Assignment: The answer must consist of each line below that contains the word "Record", copied in full.

Stored items
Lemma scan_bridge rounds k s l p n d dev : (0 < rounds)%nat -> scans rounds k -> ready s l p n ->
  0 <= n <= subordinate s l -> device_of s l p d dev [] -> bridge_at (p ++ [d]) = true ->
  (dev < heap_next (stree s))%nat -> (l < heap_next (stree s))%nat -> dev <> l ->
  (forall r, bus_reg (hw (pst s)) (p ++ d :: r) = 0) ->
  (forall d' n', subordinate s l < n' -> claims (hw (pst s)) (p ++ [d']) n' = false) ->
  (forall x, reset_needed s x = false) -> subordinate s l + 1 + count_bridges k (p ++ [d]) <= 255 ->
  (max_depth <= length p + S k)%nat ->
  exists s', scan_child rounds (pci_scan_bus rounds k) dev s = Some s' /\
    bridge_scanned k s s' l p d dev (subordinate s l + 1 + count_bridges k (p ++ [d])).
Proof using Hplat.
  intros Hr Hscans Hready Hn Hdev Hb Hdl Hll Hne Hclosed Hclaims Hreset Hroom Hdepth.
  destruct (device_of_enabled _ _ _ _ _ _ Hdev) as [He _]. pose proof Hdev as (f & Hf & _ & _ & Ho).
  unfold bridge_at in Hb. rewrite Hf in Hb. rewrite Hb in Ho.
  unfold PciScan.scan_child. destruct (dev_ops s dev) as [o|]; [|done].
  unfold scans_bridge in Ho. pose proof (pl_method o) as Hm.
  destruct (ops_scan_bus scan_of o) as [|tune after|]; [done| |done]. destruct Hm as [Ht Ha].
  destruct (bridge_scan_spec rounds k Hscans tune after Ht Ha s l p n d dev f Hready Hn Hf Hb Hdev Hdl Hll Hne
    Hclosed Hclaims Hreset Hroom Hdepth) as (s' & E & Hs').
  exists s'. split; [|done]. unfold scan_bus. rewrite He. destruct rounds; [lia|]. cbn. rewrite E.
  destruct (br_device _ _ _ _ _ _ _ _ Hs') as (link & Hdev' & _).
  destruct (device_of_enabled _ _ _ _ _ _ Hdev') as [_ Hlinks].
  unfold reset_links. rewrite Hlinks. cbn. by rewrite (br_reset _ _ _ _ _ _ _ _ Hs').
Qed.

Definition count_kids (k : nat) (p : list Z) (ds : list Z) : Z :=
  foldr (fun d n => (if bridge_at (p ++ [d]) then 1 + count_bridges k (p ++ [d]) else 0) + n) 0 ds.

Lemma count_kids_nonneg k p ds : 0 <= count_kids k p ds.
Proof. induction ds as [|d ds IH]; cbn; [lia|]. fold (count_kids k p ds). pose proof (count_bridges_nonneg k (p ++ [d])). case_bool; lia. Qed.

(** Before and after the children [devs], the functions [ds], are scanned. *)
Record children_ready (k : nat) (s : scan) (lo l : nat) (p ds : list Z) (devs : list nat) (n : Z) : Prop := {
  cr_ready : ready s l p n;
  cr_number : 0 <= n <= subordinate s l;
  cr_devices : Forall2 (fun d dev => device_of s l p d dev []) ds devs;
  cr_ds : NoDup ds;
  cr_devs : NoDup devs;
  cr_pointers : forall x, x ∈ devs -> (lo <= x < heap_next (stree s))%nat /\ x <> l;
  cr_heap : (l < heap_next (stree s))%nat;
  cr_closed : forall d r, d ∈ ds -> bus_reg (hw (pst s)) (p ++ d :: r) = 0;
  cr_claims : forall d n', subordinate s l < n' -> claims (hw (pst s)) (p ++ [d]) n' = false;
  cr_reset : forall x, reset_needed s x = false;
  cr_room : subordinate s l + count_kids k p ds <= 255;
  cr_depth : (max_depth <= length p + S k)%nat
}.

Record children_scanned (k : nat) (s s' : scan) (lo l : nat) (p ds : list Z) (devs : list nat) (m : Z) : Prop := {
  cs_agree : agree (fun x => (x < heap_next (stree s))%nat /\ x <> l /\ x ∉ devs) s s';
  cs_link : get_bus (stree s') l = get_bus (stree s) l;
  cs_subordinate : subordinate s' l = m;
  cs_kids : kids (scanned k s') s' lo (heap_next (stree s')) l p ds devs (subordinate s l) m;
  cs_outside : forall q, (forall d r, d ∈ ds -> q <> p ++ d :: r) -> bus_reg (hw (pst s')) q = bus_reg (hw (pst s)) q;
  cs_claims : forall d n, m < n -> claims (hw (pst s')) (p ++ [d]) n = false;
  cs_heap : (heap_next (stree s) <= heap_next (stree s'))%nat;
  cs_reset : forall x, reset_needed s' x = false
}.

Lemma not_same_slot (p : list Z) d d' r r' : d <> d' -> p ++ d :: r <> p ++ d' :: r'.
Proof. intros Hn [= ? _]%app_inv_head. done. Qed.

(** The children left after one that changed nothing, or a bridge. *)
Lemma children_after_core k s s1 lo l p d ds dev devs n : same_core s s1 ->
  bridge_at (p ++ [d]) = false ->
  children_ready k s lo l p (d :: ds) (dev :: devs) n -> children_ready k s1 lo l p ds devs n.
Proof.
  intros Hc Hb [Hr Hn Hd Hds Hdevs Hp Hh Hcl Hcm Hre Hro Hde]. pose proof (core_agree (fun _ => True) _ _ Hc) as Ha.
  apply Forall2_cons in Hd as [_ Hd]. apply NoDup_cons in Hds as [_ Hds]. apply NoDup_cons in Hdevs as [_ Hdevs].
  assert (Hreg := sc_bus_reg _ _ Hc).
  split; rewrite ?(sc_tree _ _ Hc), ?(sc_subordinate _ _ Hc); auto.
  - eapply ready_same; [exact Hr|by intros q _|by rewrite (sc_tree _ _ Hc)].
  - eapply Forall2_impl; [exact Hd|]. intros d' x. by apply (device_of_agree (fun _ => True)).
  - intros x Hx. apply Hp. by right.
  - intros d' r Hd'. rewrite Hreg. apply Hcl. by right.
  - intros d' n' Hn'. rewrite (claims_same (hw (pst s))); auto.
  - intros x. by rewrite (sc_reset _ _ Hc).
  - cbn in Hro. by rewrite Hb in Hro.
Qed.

Answer area:
Record children_ready (k : nat) (s : scan) (lo l : nat) (p ds : list Z) (devs : list nat) (n : Z) : Prop := {
Record children_scanned (k : nat) (s s' : scan) (lo l : nat) (p ds : list Z) (devs : list nat) (m : Z) : Prop := {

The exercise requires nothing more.